By dusk, light rain had brought a chill over the Somme after a week of scorching temperatures.
"Our day (marking the centenary) has been quiet, orderly and contemplative, so unlike the hell endured here by my countrymen 100 years ago," said defence chief Lieutenant-General Tim Keating.
"We will soon return to our comfortable homes or hotels and a good night's sleep. The exhausted New Zealanders who had survived the battle ... craved with a desperation that few, if any, of us assembled here have ever experienced, to sleep, to rest.
"After the New Zealanders were withdrawn from the Somme, Field Marshal Sir Douglas Haig sent a message to New Zealand that the New Zealand Division had fought with the very greatest gallantry in the Somme battle for 23 consecutive days, carrying out with complete success every task set and always doing more than what was asked of them. The division won universal confidence and admiration. No praise can be too high for such troops.
"Such words may have been of some comfort to the survivors and the families of those who had given their all in the Somme. But no words can properly address the burden of memory that the men who left here carried with them for the rest of their lives."
After the sun disappeared below the horizon many were already back in Longueval as members of the New Zealand Defence Force returned to surround the battlefield memorial.

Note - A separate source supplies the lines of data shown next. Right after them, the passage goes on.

(* ===== verification/Protocol.v ===== *)
(** * Protocol messages and their validation
    (src/include/protocol/*.h, src/src/protocol/protocol_validation.c,
    src/src/protocol/protocol_constants.c)

    Message structs keep their [char[n]] members as buffers, because the parser
    fills them with [strncpy] and no terminator; a member is read as a C string
    only where the source reads it so.  Arrays of a snapshot are heap cells that
    may be null, freed or not yet written. *)

From Stdlib Require Import Ascii String ZArith Lia SpecFloat.
From stdpp Require Import base list numbers strings.
From S2P Require Import Prelude CDouble CString.

(** ** Message types *)

Definition MSG_PLACE_ORDER : Z := 1.
Definition MSG_CANCEL_ORDER : Z := 2.
Definition MSG_REQUEST_BOOK : Z := 3.
Definition MSG_SUBSCRIBE_SYMBOL : Z := 4.
Definition MSG_UNSUBSCRIBE_SYMBOL : Z := 5.
Definition MSG_ORDER_ACCEPTED : Z := 101.
Definition MSG_ORDER_REJECTED : Z := 102.
Definition MSG_ORDER_CANCELED : Z := 103.
Definition MSG_TRADE_EXECUTED : Z := 104.
Definition MSG_BOOK_SNAPSHOT : Z := 105.
Definition MSG_SERVER_STATUS : Z := 106.
Definition MSG_ERROR : Z := 107.

(** ** Limits of protocol_constants.h *)

Module Limits.

Definition MAX_SYMBOL_LENGTH : nat := 16.
Definition MAX_ORDER_ID_LENGTH : nat := 32.
Definition MAX_TRADER_ID_LENGTH : nat := 32.
Definition MIN_PRICE : double := d_of_ratio 1 10000.
Definition MAX_PRICE : double := d_of_Z 1000000.
Definition MIN_QUANTITY : Z := 1.
Definition MAX_QUANTITY : Z := 1000000.

End Limits.

Definition VALID_SYMBOLS : list string := ["AAPL"; "GOOG"; "MSFT"; "AMZN"; "TSLA"]%string.

(** ** Structs *)

Record OrderMessage : Type := mkOrderMessage {
  om_symbol : buffer;
  om_order_id : buffer;
  om_trader_id : buffer;
  om_price : double;
  om_quantity : Z;
  om_is_buy : bool
}.

Record TradeMessage : Type := mkTradeMessage {
  tm_symbol : buffer;
  tm_buy_order_id : buffer;
  tm_sell_order_id : buffer;
  tm_price : double;
  tm_quantity : Z;
  tm_timestamp : Z
}.

(** An array on the heap: its cells hold a value once written. *)
Inductive arr (A : Type) : Type :=
| ArrNull
| ArrFreed
| Arr (cells : list (option A)).

Arguments ArrNull {A}.
Arguments ArrFreed {A}.
Arguments Arr {A} cells.

Record BookSnapshot : Type := mkBookSnapshot {
  bs_symbol : buffer;
  bs_num_bids : Z;
  bs_num_asks : Z;
  bs_max_orders : Z;
  bs_bid_prices : arr double;
  bs_bid_quantities : arr Z;
  bs_ask_prices : arr double;
  bs_ask_quantities : arr Z
}.

Record ServerStatus : Type := mkServerStatus {
  ss_is_ready : bool;
  ss_num_connected_clients : Z;
  ss_num_active_orders : Z;
  ss_timestamp : Z
}.

(** [a[i]] as a value and as a target of an assignment. *)
Definition arr_get {A : Type} (a : arr A) (i : nat) : res A :=
  match a with
  | ArrNull => UB NullDeref
  | ArrFreed => UB UseAfterFree
  | Arr cells =>
      match cells !! i with
      | Some (Some x) => Ok x
      | Some None => UB Uninitialised
      | None => UB OutOfBounds
      end
  end.

Definition arr_set {A : Type} (a : arr A) (i : nat) (x : A) : res (arr A) :=
  match a with
  | ArrNull => UB NullDeref
  | ArrFreed => UB UseAfterFree
  | Arr cells => if (i <? length cells)%nat then Ok (Arr (<[i := Some x]> cells)) else UB OutOfBounds
  end.

(** The values of the first [n] cells. *)
Definition arr_values {A : Type} (a : arr A) (n : nat) : option (list A) :=
  match a with
  | Arr cells => if (n <=? length cells)%nat then mapM id (take n cells) else None
  | _ => None
  end.

(** ** Field validation *)

Definition validate_symbol (symbol : option string) : bool :=
  match symbol with
  | None => false
  | Some s =>
      if (strlen s =? 0)%nat || (Limits.MAX_SYMBOL_LENGTH <=? strlen s)%nat then false
      else existsb (str_eq s) VALID_SYMBOLS
  end.

Fixpoint all_chars (f : ascii -> bool) (s : string) : bool :=
  match s with
  | EmptyString => true
  | String c s => if negb (f c) then false else all_chars f s
  end.

Definition order_id_char (c : ascii) : bool := isalnum c || Ascii.eqb c "_" || Ascii.eqb c "-".
Definition trader_id_char (c : ascii) : bool := isalnum c || Ascii.eqb c "_".

Definition validate_order_id (order_id : option string) : bool :=
  match order_id with
  | None => false
  | Some s =>
      if (strlen s =? 0)%nat || (Limits.MAX_ORDER_ID_LENGTH <=? strlen s)%nat then false
      else all_chars order_id_char s
  end.

Definition validate_trader_id (trader_id : option string) : bool :=
  match trader_id with
  | None => false
  | Some s =>
      if (strlen s =? 0)%nat || (Limits.MAX_TRADER_ID_LENGTH <=? strlen s)%nat then false
      else all_chars trader_id_char s
  end.

Definition validate_price (price : double) : bool :=
  if d_lt price Limits.MIN_PRICE || d_gt price Limits.MAX_PRICE then false else true.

Barely illuminated by the cenotaph's haunting yellow lights they performed a haka on the spot where thousands of soldiers were killed 100 years earlier.
A piece of music named A Day In Battle retold the tragedy faced by those brave young men.
Bugle calls directed troops; a whistle sounded and snare drums erupted to depict the gunfire that bombarded the men from all angles.
When finally the guns fell silent, the smoke lifted to reveal casualties on both sides.
Surviving troops were summoned home, where they marched with heads low and exhausted.
The sporadic beats of a single bass drum depicted a heart slowly taking its last beat. The price of peace was high and thousands of men were left behind, but they will never be forgotten.